Avec des descriptions poussées et des mises en situation riches, il fait preuve d’un style très puissant, efficace, mais qui pourrait presque submerger le lecteur. Le roman est dense, autant que le style de Pierre Jourde. Une fois accoutumé à sa façon de raconter les histoires, le lecteur est en mesure de se laisser plus facilement porter et ce qui constitue une barrière au début – la construction rythmique et linguistique n’est pas simple à appréhender – se transforme en force.
Avec La marchande d’oublies – le titre, mystérieux, prend sens à mesure que l’intrigue se dénoue –, Pierre Jourde propose un roman sincère, une tragédie humaine, et porte un regard appuyé sur une période, sur ses travers et sur ses particularités. Ne laissant pas indifférent – dans la forme comme dans le fond –, le roman gagne en ampleur à mesure que le rythme s’installe et que l’histoire avance.

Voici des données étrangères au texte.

(** ** C5: the order of the blob writes *)

(** C5, as amended.  In every run of [repack] the blob writes are, in this
    order, a beginning of: the layer blob, the config blob, the manifest
    blob; a run that returns nil made all three.  When all three were
    made, the layer and config writes returned nil, the config written is
    the base config with the layer's digest appended to its diffIDs and
    its history left as it was, and the manifest written is the base
    manifest with the layer's descriptor appended and with the digest and
    size that the config write returned in its config descriptor. *)
Theorem repack_write_order {S : Type} (h : handler Repack.call S)
    (rootfsName : string) (ctx : gmap string string) (s : S)
    (res : option error) (tr : list (step Repack.call S)) :
  run h (Repack.repack rootfsName ctx) s = (res, tr) ->
  map kind_of (blob_writes tr) `prefix_of` [KLayer; KConfig; KManifest]
  /\ (res = None -> map kind_of (blob_writes tr) = [KLayer; KConfig; KManifest])
  /\ (map kind_of (blob_writes tr) = [KLayer; KConfig; KManifest] ->
      exists manifest config ld ls cd cs,
        repack_wrote tr manifest config ld ls cd cs
        /\ DiffIDs (rootfs (repack_config config ld)) = DiffIDs (rootfs config) ++ [ld]
        /\ history (repack_config config ld) = history config
        /\ Layers (repack_manifest manifest ld ls cd cs)
           = Layers manifest ++ [ {| MediaType := MediaTypeImageLayer; Digest := ld; Size := ls |} ]
        /\ Digest (Config (repack_manifest manifest ld ls cd cs)) = cd
        /\ Size (Config (repack_manifest manifest ld ls cd cs)) = cs).
Proof.
  intros Hrun. split_and!.
  - by apply (repack_order h rootfsName ctx s res).
  - intros ->. by apply (repack_success h rootfsName ctx s).
  - intros Hkinds.
    destruct (repack_writes h _ _ _ _ _ Hrun Hkinds) as (m & cfg & ld & ls & cd & cs & Hw).
    exists m, cfg, ld, ls, cd, cs. split_and!; done.
Qed.

(** C5, as amended, on the example store: [repack --tag v2] without I/O
    errors. *)
Lemma repack_write_order_witness :
  let r := Example.run_repack "v2" [] in
  r.1 = None
  /\ map kind_of (blob_writes r.2) = [KLayer; KConfig; KManifest]
  /\ exists manifest config ld ls cd cs, repack_wrote r.2 manifest config ld ls cd cs.
Proof.
  intros r.
  destruct (repack_write_order (Model.repack_handler Example.collaborators)
              "rootfs" (Example.repack_ctx "v2") (Example.store []) r.1 r.2 (run_eta _ _ _))
    as (_ & Hkinds & Hshape).
  assert (Hres : r.1 = None) by (vm_compute; reflexivity).
  split_and!; [exact Hres | exact (Hkinds Hres) |].
  destruct (Hshape (Hkinds Hres)) as (m & cfg & ld & ls & cd & cs & Hw & _).
  by exists m, cfg, ld, ls, cd, cs.
Defined.

(** C5 fails as stated: in the run of [repack --tag v2] on the example
    store, which returns nil, the config blob written does not have the
    base history extended by an entry. *)
Lemma repack_config_history_not_extended :
  let r := Example.run_repack "v2" [] in
  r.1 = None
  /\ ~ (forall config resp,
          (Model.JSON (JSONImage config), resp) ∈ blob_writes r.2 ->
          exists hist, history config = history Example.C0 ++ [hist]).
Proof.
  split; [by vm_compute |].
  intros Hclaim.
  destruct (Hclaim (repack_config Example.C0 "sha256:new")
              (Example.digest_of (Model.JSON (JSONImage (repack_config Example.C0 "sha256:new"))),
               1, None)) as [hist Hhist].
  - vm_compute. apply list_elem_of_further, list_elem_of_here.
  - discriminate Hhist.
Qed.
(** The biller past the grace check with a positive overage. *)
Lemma charge_organisation_overage now organisation c usage w :
  is_feature_enabled E organisation "api_usage_overage_charges"
    = Ok true ->
  subscription_information_cache organisation = Some c ->
  get_current_api_usage E (id organisation) "30d" = Ok usage ->
  below_grace usage (allowed_30d_api_calls c) = Ok false ->
  0 < computed_overage c usage w ->
  charge_organisation K E now organisation w =
  match plan_call K organisation 0 with
  | None =>
      (Ok tt, with_log (LogUnableToBill (plan (subscription organisation))) w)
  | Some _ =>
      match ceil_100k (computed_overage c usage w) with
      | Raise e => (Raise e, w)
      | Ok count =>
          match plan_call K organisation count with
          | None => (Ok tt, w)
          | Some call =>
              match run_call E call with
              | Ok _ => (Ok tt, billed_world now organisation call count w)
              | Raise e => (Raise e, w)
              end
          end
      end
  end.
Proof.
  intros Hf Hc Hu Hg Hov.
  unfold charge_organisation.
  unfold bind at 1, lift at 1. rewrite Hf. cbn [negb]. rewrite Hc.
  unfold bind at 1, lift at 1. rewrite Hu.
  unfold bind at 1, lift at 1. rewrite Hg.
  unfold bind at 1, get_billings.
  fold (computed_overage c usage w).
  destruct (Z.leb_spec (computed_overage c usage w) 0) as [Hle | _];
    [lia |].
  unfold plan_call.
  destruct ((plan (subscription organisation) =? SCALE_UP K)%string
            || (plan (subscription organisation) =? SCALE_UP_V2 K)%string).
  - cbn [run_call]. unfold bind, lift, record_billing_call, create_billing.
    destruct (ceil_100k (computed_overage c usage w)) as [count | e];
      [| reflexivity].
    destruct (add_100k_api_calls_scale_up E _ _) as [[] | e]; reflexivity.
  - destruct ((plan (subscription organisation) =? STARTUP K)%string
              || (plan (subscription organisation) =? STARTUP_V2 K)%string).
    + cbn [run_call]. unfold bind, lift, record_billing_call, create_billing.
      destruct (ceil_100k (computed_overage c usage w)) as [count | e];
        [| reflexivity].
      destruct (add_100k_api_calls_start_up E _ _) as [[] | e]; reflexivity.
    + reflexivity.
Qed.

(** Every run of the biller for one organisation ends in one of the ways
    of [charge_outcome]. *)
Lemma charge_organisation_outcome now organisation w :
  charge_outcome K E now organisation w
    (charge_organisation K E now organisation w).
Proof.
  destruct (is_feature_enabled E organisation "api_usage_overage_charges")
    as [[|] | e] eqn:Hf.
  2: { replace (charge_organisation K E now organisation w) with (Ok tt, w)
         by (unfold charge_organisation, bind, lift; now rewrite Hf).
       now apply FlagOff. }
  2: { replace (charge_organisation K E now organisation w)
         with (@Raise unit e, w)
         by (unfold charge_organisation, bind, lift; now rewrite Hf).
       now apply FlagRaises. }
  destruct (subscription_information_cache organisation) as [c |] eqn:Hc.
  2: { replace (charge_organisation K E now organisation w)
         with (@Raise unit (OtherError "RelatedObjectDoesNotExist"), w)
         by (unfold charge_organisation, bind, lift; now rewrite Hf, Hc).
       now apply NoCache. }
  destruct (get_current_api_usage E (id organisation) "30d")
    as [usage | e] eqn:Hu.
  2: { replace (charge_organisation K E now organisation w)
         with (@Raise unit e, w)
         by (unfold charge_organisation, bind, lift; now rewrite Hf, Hc, Hu).
       now apply (UsageRaises K E now organisation w c). }
  destruct (below_grace usage (allowed_30d_api_calls c))
    as [[|] | e] eqn:Hg.
  - replace (charge_organisation K E now organisation w)
      with (Ok tt, with_log LogBelowGrace w)
      by (unfold charge_organisation, bind, lift;
          now rewrite Hf, Hc, Hu, Hg).
    now apply (InGrace K E now organisation w c usage).
  - destruct (Z.leb_spec (computed_overage c usage w) 0) as [Hle | Hov].
    + rewrite (charge_organisation_past_grace now organisation c usage w
                 Hf Hc Hu Hg Hle).
      now apply (WithinLimit K E now organisation w c usage).
    + rewrite (charge_organisation_overage now organisation c usage w
                 Hf Hc Hu Hg Hov).
      destruct (plan_call K organisation 0) as [call0 |] eqn:Hp0.
      2: { now apply (UnsupportedPlan K E now organisation w c usage). }
      destruct (ceil_100k (computed_overage c usage w)) as [count | e]
        eqn:Hceil.
      2: { now apply (CeilRaises K E now organisation w c usage call0). }
      destruct (plan_call K organisation count) as [call |] eqn:Hpc.
      2: { apply (plan_call_none_any K organisation count 0) in Hpc.
           congruence. }
      destruct (run_call E call) as [[] | e] eqn:Hcall.
      * now apply (Charged K E now organisation w c usage count call).
      * now apply (CallRaises K E now organisation w c usage count call).
  - replace (charge_organisation K E now organisation w)
      with (@Raise unit e, w)
      by (unfold charge_organisation, bind, lift;
          now rewrite Hf, Hc, Hu, Hg).
    now apply (GraceRaises K E now organisation w c usage).
Qed.

End OverageBiller.

Section OverageBillerRuns.
Variable K : constants.
Variable E : collaborators.

(** A run of the biller that changes the billing table went through
    every stage and recorded the rounded overage. *)
Lemma charge_insert_inv now organisation w r w' :
  charge_organisation K E now organisation w = (r, w') ->
  billings w' <> billings w ->
  exists c usage count call,
    is_feature_enabled E organisation "api_usage_overage_charges"
      = Ok true /\
    subscription_information_cache organisation = Some c /\
    get_current_api_usage E (id organisation) "30d" = Ok usage /\
    below_grace usage (allowed_30d_api_calls c) = Ok false /\
    0 < computed_overage c usage w /\
    ceil_100k (computed_overage c usage w) = Ok count /\
    plan_call K organisation count = Some call /\
    r = Ok tt /\
    w' = billed_world now organisation call count w.
Proof.
  intros Hrun Hchanged.
  pose proof (charge_organisation_outcome K E now organisation w) as Hout.
  rewrite Hrun in Hout.
  inversion Hout; subst; try (now elim Hchanged).
  exists c, usage, count, call. now repeat split.
Qed.

Lemma sum_filter_le (f : OrganisationAPIBilling -> bool)
    (rows : list OrganisationAPIBilling) :
  Forall (fun ap => 0 <= api_overage ap) rows ->
  sum (map api_overage (filter f rows)) <= sum (map api_overage rows).
Proof.
  induction 1 as [| ap rows Hap _ IH]; simpl; [lia |].
  destruct (f ap); simpl.
  - change (api_overage ap :: map api_overage (filter f rows))
      with ([api_overage ap] ++ map api_overage (filter f rows)).
    change (api_overage ap :: map api_overage rows)
      with ([api_overage ap] ++ map api_overage rows).
    rewrite !sum_app. lia.
  - change (api_overage ap :: map api_overage rows)
      with ([api_overage ap] ++ map api_overage rows).
    rewrite sum_app, sum_single. lia.
Qed.

Lemma organisation_overage_le rows organisation starts_at :
  Forall (fun ap => 0 <= api_overage ap) rows ->
  organisation_overage rows organisation starts_at
  <= previous_api_overage rows starts_at.
Proof.
  intros Hall. unfold organisation_overage, previous_api_overage.
  apply sum_filter_le. unfold api_billings.
  rewrite Forall_forall in *. intros ap Hin.
  apply filter_In in Hin. now apply Hall.
Qed.

End OverageBillerRuns.
(** The two lists a view builds from the rows of the statement: each is
    ascending and holds exactly the elements of one anti-join. *)
Lemma dissociation_a_not_b (a b : list Z) :
  StronglySorted Z.le (study_ids_of_kind "a_not_b" (dissociation a b))
  /\ study_ids_of_kind "a_not_b" (dissociation a b) ≡ₚ filter (fun s => s ∉ b) a.
Proof.
  split.
  - apply (study_ids_of_kind_sorted A_not_B), order_by_1_2_sorted.
  - unfold dissociation.
    rewrite (study_ids_of_kind_perm _ _ _ (order_by_1_2_perm _)).
    rewrite study_ids_of_kind_app, !study_ids_of_kind_tagged. simpl.
    rewrite app_nil_r. reflexivity.
Qed.

Lemma dissociation_b_not_a (a b : list Z) :
  StronglySorted Z.le (study_ids_of_kind "b_not_a" (dissociation a b))
  /\ study_ids_of_kind "b_not_a" (dissociation a b) ≡ₚ filter (fun s => s ∉ a) b.
Proof.
  split.
  - apply (study_ids_of_kind_sorted B_not_A), order_by_1_2_sorted.
  - unfold dissociation.
    rewrite (study_ids_of_kind_perm _ _ _ (order_by_1_2_perm _)).
    rewrite study_ids_of_kind_app, !study_ids_of_kind_tagged. simpl.
    reflexivity.
Qed.

(** Swapping the base sets swaps the two lists. *)
Lemma dissociation_swap (a b : list Z) :
  study_ids_of_kind "a_not_b" (dissociation b a)
  = study_ids_of_kind "b_not_a" (dissociation a b)
  /\ study_ids_of_kind "b_not_a" (dissociation b a)
     = study_ids_of_kind "a_not_b" (dissociation a b).
Proof.
  destruct (dissociation_a_not_b a b) as [Sa Pa], (dissociation_b_not_a a b) as [Sb Pb].
  destruct (dissociation_a_not_b b a) as [Sa' Pa'], (dissociation_b_not_a b a) as [Sb' Pb'].
  split; apply (StronglySorted_unique Z.le); try assumption.
  - rewrite Pa', Pb. reflexivity.
  - rewrite Pb', Pa. reflexivity.
Qed.

Lemma term_set_elem (st : store) (key : string) (s : Z) :
  s ∈ term_set st key <-> has_term st key s.
Proof.
  unfold term_set, select_distinct, has_term.
  rewrite elem_of_remove_dups, list_elem_of_fmap. split.
  - intros (r & -> & Hr). apply list_elem_of_filter in Hr as [[Hk Hw] Hr].
    exists r. auto.
  - intros (r & Hr & <- & Hk & Hw). exists r. split; [reflexivity |].
    apply list_elem_of_filter. auto.
Qed.

Lemma location_set_elem (st : store) (x y z : Z) (s : Z) :
  s ∈ location_set st x y z <-> has_location st x y z s.
Proof.
  unfold location_set, select_distinct, has_location.
  rewrite elem_of_remove_dups, list_elem_of_fmap. split.
  - intros (c & -> & Hc). apply list_elem_of_filter in Hc as [(Hx & Hy & Hz) Hc].
    exists c. auto.
  - intros (c & Hc & <- & Hx & Hy & Hz). exists c. split; [reflexivity |].
    apply list_elem_of_filter. auto.
Qed.

(** What holds of the two lists whatever the base sets are, given as
    lists without duplicates. *)
Lemma dissociation_partition (a b : list Z) :
  NoDup a -> NoDup b ->
  let a_nb := study_ids_of_kind "a_not_b" (dissociation a b) in
  let b_na := study_ids_of_kind "b_not_a" (dissociation a b) in
  NoDup a_nb /\ NoDup b_na
  /\ (forall s, s ∈ a_nb <-> s ∈ a /\ s ∉ b)
  /\ (forall s, s ∈ b_na <-> s ∈ b /\ s ∉ a).
Proof.
  intros Ha Hb a_nb b_na.
  destruct (dissociation_a_not_b a b) as [_ Pa], (dissociation_b_not_a a b) as [_ Pb].
  fold a_nb in Pa. fold b_na in Pb. repeat split.
  - rewrite Pa. apply NoDup_filter, Ha.
  - rewrite Pb. apply NoDup_filter, Hb.
  - rewrite Pa in H. apply list_elem_of_filter in H. tauto.
  - rewrite Pa in H. apply list_elem_of_filter in H. tauto.
  - intros [H1 H2]. rewrite Pa. apply list_elem_of_filter. tauto.
  - rewrite Pb in H. apply list_elem_of_filter in H. tauto.
  - rewrite Pb in H. apply list_elem_of_filter in H. tauto.
  - intros [H1 H2]. rewrite Pb. apply list_elem_of_filter. tauto.
Qed.

(** ** The dissociation views *)

Lemma partitions_of_lists (A B : Z -> Prop) (a b : list Z) :
  NoDup a -> NoDup b ->
  (forall s, s ∈ a <-> A s) -> (forall s, s ∈ b <-> B s) ->
  partitions A B (study_ids_of_kind "a_not_b" (dissociation a b))
                 (study_ids_of_kind "b_not_a" (dissociation a b)).
Proof.
  intros Ha Hb HA HB.
  destruct (dissociation_partition a b Ha Hb) as (Na & Nb & Ea & Eb).
  unfold partitions. split; [exact Na |]. split; [exact Nb |].
  assert (Ea' : forall s, s ∈ study_ids_of_kind "a_not_b" (dissociation a b)
                          <-> A s /\ ~ B s).
  { intros s. rewrite Ea, HA, HB. reflexivity. }
  assert (Eb' : forall s, s ∈ study_ids_of_kind "b_not_a" (dissociation a b)
                          <-> B s /\ ~ A s).
  { intros s. rewrite Eb, HA, HB. reflexivity. }
  split; [exact Ea' |]. split; [exact Eb' |].
  repeat split.
  - intros s [H1 H2]. apply Ea' in H1. apply Eb' in H2. tauto.
  - intros s [H1 H2]. apply Ea' in H1. tauto.
  - intros s [H1 H2]. apply Eb' in H1. tauto.
  - intros H. rewrite Ea', Eb'.
    destruct (decide (s ∈ a)) as [Ia | Ia], (decide (s ∈ b)) as [Ib | Ib];
      rewrite HA in Ia; rewrite HB in Ib; tauto.
  - rewrite Ea', Eb'. tauto.
Qed.

Lemma bind_run {S A B} (m : ST S A) (k : A -> ST S B) (s : S) :
  bind m k s
  = match m s with
    | (Ok a, s') => k a s'
    | (Raise e, s') => (Raise e, s')
    end.
Proof. reflexivity. Qed.

Lemma begin_two_statements {A} (w : world) (eng : engine) (s : statement)
    (answer : store -> A) :
  store_up (db w) ->
  begin eng (let* _ := execute SetSearchPath (fun _ => tt) in execute s answer) w
  = (Ok (answer (db w)),
     log EvCommit (log (EvExecute s) (log (EvExecute SetSearchPath) (log EvBegin w)))).
Proof.
  intros (Hc & Hm & Hs).
  unfold begin, begin_with, bind, try_except, tx_begin, tx_commit, execute, ret.
  rewrite Hc. simpl. rewrite !Hs. simpl. rewrite Hm. reflexivity.
Qed.
(** A store in which the key [__proto__] holds one conversation. *)
Definition storeOfProto : Storage :=
  mkStorage None
            (Some [(lit "__proto__",
                    [mkConversation (lit "conv_1") 1000 []
                       (summaryValue (mkSummary (lit "angry") (lit "take care")))])])
            None.

(** The first student has signed up. *)
Definition signedUp : Storage :=
  snd (signupUser asciiLower (lit "Bob") (lit "1234") emptyStorage).

(** A run with one failed turn before the five turns that succeed. *)
Definition runWithFailedTurn : list Action :=
  [OpenChat bob; Send envRejecting (lit "hi")]
  ++ repeat (Send envAngry (lit "a")) 5.


(** The chat view after four turns that succeeded. *)
Definition fourTurns : ChatView.ChatState :=
  fst (fst (sends JsonText.parse bob (repeat (envAngry, lit "a") 4)
                  (ChatView.initialChat bob, emptyStorage, []))).

(** The 31-polynomial of the code units, without wrap-around. *)
Definition polyHash (s : JsString) : Z :=
  fold_left (fun h c => 31 * h + c) s 0.



(** A string made of whitespace only (the empty string included). *)
Definition blank (s : JsString) : bool := forallb isWhiteSpace s.

(** The requests a log shows as sent to the provider. *)
Fixpoint requests (evs : list Event) : list Request :=
  match evs with
  | [] => []
  | Called _ :: evs' => requests evs'
  | Sent r :: evs' => r :: requests evs'
  end.

(** An account as the sign-in form creates it: the name is not blank and
    the hash is the hash of a four-digit password. *)
Definition formAccount (u : User) : Prop :=
  truthy (trim (name u)) = true
  /\ exists pw, validatePassword pw = true /\ passwordHash u = simpleHash pw.

(** The account of the session, if any, has the name of a stored account. *)
Definition sessionKnown (st : Storage) : Prop :=
  forall u, ss_currentUser st = Some u ->
            In (name u) (map name (getAllUsers st)).

(** Base64 for concrete runs: [btoa] on code units up to 255, and [atob]
    on the canonical encodings [btoa] produces.  (The [atob] of the browser
    also accepts other inputs: whitespace, missing padding.) *)
Definition b64char (i : Z) : Z :=
  if i <? 26 then 65 + i
  else if i <? 52 then 71 + i
  else if i <? 62 then i - 4
  else if i =? 62 then 43
  else 47.
(** * Aime multi-agent prototype: planner, actor, factory and progress tracker

    A shallow embedding of the Python sources [utils.py], [planner.py],
    [factory.py], [actor.py] and [progress.py], and the properties of the
    design document that were checked against it.

    Conventions of the embedding:
    - a Python [str] is the list of its code points ([PyStr.str]);
    - dictionaries with a fixed set of keys (tasks, agents, statistics,
      execution steps) are records; JSON-decoded data, whose shape the
      code does not control, is a value of the dynamic type [pyval];
    - an operation that can raise, read the clock or call the generator is a
      computation in the monad [M] (state of the outside world plus an
      exception result);
    - what the interpreter and the outside world provide (case tables, the
      JSON decoder, [eval], the generator, the clock) is the interface
      [Runtime]; every theorem holds for every implementation of it.
    - logging is not modelled. *)

From stdpp Require Import gmap list.
From Stdlib Require Import ZArith NArith QArith Ascii String Lia.
Lemma next_word_eq start :
  0 ≤ start < UINT_MOD - 32 → next_word start = 32 * (start / 32 + 1).
Proof. intros. unfold next_word. u32_unfold. rewrite Z.mod_small; lia. Qed.

(** The mask test of one pass. *)
Lemma mask_conflict w mask :
  is_u32 mask →
  (Z.land w mask =? 0) = true ↔ ∀ j, 0 ≤ j < 32 → Z.testbit mask j = true → Z.testbit w j = false.
Proof.
  intros Hm. rewrite Z.eqb_eq. split.
  - intros H j Hj Ht. assert (Z.testbit (Z.land w mask) j = false) as Hb by (by rewrite H, Z.bits_0).
    rewrite Z.land_spec, Ht, andb_true_r in Hb. done.
  - intros H. apply Z.bits_inj'. intros j Hj. rewrite Z.land_spec, Z.bits_0.
    destruct (Z.lt_ge_cases j 32).
    + destruct (Z.testbit mask j) eqn:E; [| by rewrite andb_false_r]. by rewrite H by (done || lia).
    + rewrite (is_u32_testbit_high mask) by (done || lia). by rewrite andb_false_r.
Qed.

(** A loop pass sees a range that starts in word [i] and is not exhausted. *)
Record pass (db : IdentifierDB) (n : nat) (i start end_ : Z) : Prop := {
  pass_word : start / 32 = i;
  pass_left : Z.of_nat n = end_ / 32 - i + 1;
  pass_end : end_ < size db;
  pass_start : 0 ≤ start ≤ end_ + 32;
  pass_exact : exact_range start end_;
}.
Definition xdr_VMAccelSurfaceCopyOp : filter VMAccelSurfaceCopyOp := λ objp xdrs,
  '(dstRegion_, xdrs) ← xdr_VMAccelSurfaceRegion (VMAccelSurfaceCopyOp_dstRegion objp) xdrs;
  '(srcRegion_, xdrs) ← xdr_VMAccelSurfaceRegion (VMAccelSurfaceCopyOp_srcRegion objp) xdrs;
  Some (mkVMAccelSurfaceCopyOp dstRegion_ srcRegion_, xdrs).
#[global] Instance format_VMAccelSurfaceCopyOp : Format xdr_VMAccelSurfaceCopyOp := {|
  wf := λ o, wf xdr_VMAccelSurfaceRegion (VMAccelSurfaceCopyOp_dstRegion o) ∧
    wf xdr_VMAccelSurfaceRegion (VMAccelSurfaceCopyOp_srcRegion o);
  enc := λ o, enc xdr_VMAccelSurfaceRegion (VMAccelSurfaceCopyOp_dstRegion o) ++
    enc xdr_VMAccelSurfaceRegion (VMAccelSurfaceCopyOp_srcRegion o) |}.
#[global] Instance lawful_VMAccelSurfaceCopyOp : Lawful xdr_VMAccelSurfaceCopyOp.
Proof. solve_struct. Qed.

Definition xdr_VMAccelImageFillOp : filter VMAccelImageFillOp := λ objp xdrs,
  '(dstRegion_, xdrs) ← xdr_VMAccelSurfaceRegion (VMAccelImageFillOp_dstRegion objp) xdrs;
  '(d_, xdrs) ← xdr_VMAccelElementDouble4D (VMAccelImageFillOp_d objp) xdrs;
  '(f_, xdrs) ← xdr_VMAccelElementFloat4D (VMAccelImageFillOp_f objp) xdrs;
  '(u_, xdrs) ← xdr_VMAccelElementUINT4D (VMAccelImageFillOp_u objp) xdrs;
  Some (mkVMAccelImageFillOp dstRegion_ d_ f_ u_, xdrs).
#[global] Instance format_VMAccelImageFillOp : Format xdr_VMAccelImageFillOp := {|
  wf := λ o, wf xdr_VMAccelSurfaceRegion (VMAccelImageFillOp_dstRegion o) ∧
    wf xdr_VMAccelElementDouble4D (VMAccelImageFillOp_d o) ∧
    wf xdr_VMAccelElementFloat4D (VMAccelImageFillOp_f o) ∧
    wf xdr_VMAccelElementUINT4D (VMAccelImageFillOp_u o);
  enc := λ o, enc xdr_VMAccelSurfaceRegion (VMAccelImageFillOp_dstRegion o) ++
    enc xdr_VMAccelElementDouble4D (VMAccelImageFillOp_d o) ++
    enc xdr_VMAccelElementFloat4D (VMAccelImageFillOp_f o) ++
    enc xdr_VMAccelElementUINT4D (VMAccelImageFillOp_u o) |}.
#[global] Instance lawful_VMAccelImageFillOp : Lawful xdr_VMAccelImageFillOp.
Proof. solve_struct. Qed.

La lecture est, finalement, à l’image des « monstres » et des clowns que l’auteur veut mettre en scène. La première rencontre est déstabilisante et peut créer le rejet. Puis, à mesure que la surprise et la stupeur laissent place à la découverte et à la compréhension, les barrières tombent, l’acceptation se fait et tout devient plus fort et plus humain.